▸ Dataset entries:
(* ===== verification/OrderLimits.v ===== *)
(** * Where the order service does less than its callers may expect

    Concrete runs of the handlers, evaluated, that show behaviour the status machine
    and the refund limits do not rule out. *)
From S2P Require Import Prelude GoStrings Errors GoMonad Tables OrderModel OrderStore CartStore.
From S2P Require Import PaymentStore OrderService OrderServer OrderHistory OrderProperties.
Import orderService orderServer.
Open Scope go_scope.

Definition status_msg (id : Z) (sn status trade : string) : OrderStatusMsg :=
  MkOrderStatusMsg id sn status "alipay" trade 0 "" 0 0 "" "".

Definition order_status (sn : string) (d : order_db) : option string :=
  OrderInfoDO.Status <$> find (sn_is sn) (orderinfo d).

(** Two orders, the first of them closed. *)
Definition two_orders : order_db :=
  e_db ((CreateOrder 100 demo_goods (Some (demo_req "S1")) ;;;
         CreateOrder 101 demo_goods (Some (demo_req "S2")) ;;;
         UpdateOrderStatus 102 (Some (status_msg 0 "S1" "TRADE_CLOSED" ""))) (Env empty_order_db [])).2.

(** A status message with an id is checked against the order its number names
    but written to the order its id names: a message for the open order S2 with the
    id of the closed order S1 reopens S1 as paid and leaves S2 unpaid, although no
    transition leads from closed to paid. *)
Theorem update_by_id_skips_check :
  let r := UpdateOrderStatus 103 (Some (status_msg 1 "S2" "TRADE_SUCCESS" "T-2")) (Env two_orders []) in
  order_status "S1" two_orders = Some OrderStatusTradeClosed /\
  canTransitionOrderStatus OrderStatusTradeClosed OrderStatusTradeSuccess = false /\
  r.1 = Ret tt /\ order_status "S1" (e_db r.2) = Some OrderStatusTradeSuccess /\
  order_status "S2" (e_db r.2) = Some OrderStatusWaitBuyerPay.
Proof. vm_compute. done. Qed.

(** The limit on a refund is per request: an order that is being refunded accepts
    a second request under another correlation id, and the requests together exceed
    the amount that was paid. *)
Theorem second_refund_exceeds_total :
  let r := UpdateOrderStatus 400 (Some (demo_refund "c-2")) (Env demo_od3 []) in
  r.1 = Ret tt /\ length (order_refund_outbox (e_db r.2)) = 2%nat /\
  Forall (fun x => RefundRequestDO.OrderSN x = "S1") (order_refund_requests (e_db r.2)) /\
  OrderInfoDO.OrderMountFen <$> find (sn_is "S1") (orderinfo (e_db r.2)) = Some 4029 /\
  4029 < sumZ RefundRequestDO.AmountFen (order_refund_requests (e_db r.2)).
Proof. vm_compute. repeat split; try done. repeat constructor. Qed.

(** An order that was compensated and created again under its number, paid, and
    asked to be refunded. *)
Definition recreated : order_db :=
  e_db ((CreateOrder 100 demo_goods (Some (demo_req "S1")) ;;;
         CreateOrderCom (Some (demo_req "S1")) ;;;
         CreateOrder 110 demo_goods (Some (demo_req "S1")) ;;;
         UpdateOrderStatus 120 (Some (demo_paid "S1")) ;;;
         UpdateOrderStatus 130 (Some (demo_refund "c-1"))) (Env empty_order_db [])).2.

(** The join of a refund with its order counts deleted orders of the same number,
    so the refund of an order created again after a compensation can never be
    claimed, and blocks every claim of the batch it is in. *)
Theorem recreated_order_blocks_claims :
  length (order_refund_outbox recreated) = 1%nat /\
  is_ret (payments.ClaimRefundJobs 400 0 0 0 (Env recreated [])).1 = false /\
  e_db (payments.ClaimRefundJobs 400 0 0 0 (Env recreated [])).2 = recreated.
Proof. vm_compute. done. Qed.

---

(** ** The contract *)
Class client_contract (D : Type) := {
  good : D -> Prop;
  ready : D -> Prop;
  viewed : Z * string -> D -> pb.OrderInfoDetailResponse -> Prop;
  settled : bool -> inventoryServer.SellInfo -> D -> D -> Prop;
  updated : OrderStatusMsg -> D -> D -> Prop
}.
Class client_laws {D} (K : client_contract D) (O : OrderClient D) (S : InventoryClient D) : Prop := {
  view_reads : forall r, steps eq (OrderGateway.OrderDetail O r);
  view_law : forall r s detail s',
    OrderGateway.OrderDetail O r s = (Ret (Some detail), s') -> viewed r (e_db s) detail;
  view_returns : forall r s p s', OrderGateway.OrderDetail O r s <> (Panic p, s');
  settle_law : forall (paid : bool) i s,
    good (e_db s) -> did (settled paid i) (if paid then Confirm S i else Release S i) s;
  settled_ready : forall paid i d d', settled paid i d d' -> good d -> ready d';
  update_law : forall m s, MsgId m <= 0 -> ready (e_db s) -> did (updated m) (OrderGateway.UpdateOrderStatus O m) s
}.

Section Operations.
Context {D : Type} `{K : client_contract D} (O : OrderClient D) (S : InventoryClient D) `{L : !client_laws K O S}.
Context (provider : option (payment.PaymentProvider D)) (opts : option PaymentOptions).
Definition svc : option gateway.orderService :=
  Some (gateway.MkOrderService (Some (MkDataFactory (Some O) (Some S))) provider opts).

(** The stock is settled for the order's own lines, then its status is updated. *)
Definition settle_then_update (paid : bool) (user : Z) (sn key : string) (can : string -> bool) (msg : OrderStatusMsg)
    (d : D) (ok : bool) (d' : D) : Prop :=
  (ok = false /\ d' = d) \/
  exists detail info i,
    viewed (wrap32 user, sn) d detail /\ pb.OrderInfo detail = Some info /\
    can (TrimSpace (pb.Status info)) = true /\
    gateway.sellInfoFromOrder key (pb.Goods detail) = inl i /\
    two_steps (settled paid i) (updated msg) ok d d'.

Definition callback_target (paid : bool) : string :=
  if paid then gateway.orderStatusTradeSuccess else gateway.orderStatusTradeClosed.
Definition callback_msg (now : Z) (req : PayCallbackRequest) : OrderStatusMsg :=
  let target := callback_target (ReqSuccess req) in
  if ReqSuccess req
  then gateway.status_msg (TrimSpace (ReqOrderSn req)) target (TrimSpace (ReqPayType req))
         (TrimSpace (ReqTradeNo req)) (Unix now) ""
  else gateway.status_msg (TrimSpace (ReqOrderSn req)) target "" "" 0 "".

...

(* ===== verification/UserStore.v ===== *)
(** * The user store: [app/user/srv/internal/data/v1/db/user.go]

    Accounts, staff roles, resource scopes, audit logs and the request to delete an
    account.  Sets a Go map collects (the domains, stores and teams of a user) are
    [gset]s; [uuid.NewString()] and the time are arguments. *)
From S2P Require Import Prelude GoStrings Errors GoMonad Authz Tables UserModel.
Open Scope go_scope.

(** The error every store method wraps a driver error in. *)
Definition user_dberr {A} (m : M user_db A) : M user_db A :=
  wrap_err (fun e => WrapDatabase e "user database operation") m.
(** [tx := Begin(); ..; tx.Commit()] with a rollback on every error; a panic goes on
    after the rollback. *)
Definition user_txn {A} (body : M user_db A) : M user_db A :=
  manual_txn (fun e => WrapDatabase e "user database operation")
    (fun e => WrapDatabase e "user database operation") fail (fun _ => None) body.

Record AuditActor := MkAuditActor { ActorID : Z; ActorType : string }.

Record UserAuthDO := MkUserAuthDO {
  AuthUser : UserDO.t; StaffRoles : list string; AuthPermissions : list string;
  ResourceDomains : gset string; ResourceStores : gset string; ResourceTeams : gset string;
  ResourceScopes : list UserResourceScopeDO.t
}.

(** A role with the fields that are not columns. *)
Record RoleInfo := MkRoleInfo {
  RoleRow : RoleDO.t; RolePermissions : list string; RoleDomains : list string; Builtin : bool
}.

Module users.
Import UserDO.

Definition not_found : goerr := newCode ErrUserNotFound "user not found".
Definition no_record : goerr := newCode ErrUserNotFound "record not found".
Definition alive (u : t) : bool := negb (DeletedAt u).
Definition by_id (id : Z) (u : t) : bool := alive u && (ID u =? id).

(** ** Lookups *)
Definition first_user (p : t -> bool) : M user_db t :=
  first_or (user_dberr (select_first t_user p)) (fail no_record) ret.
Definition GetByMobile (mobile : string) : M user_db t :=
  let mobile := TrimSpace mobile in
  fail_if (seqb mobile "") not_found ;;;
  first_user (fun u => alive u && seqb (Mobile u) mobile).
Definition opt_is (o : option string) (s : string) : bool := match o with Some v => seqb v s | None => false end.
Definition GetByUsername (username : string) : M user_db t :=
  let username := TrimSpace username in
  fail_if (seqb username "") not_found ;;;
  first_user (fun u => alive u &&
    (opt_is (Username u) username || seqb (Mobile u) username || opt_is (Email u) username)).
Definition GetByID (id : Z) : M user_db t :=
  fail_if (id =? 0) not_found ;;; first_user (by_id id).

▸ WORK TO COMPLETE: Gather every line from the entries above where the word "UserDO" appears, and copy them.

▸ COMPLETED TASK:
  AuthUser : UserDO.t; StaffRoles : list string; AuthPermissions : list string;
Import UserDO.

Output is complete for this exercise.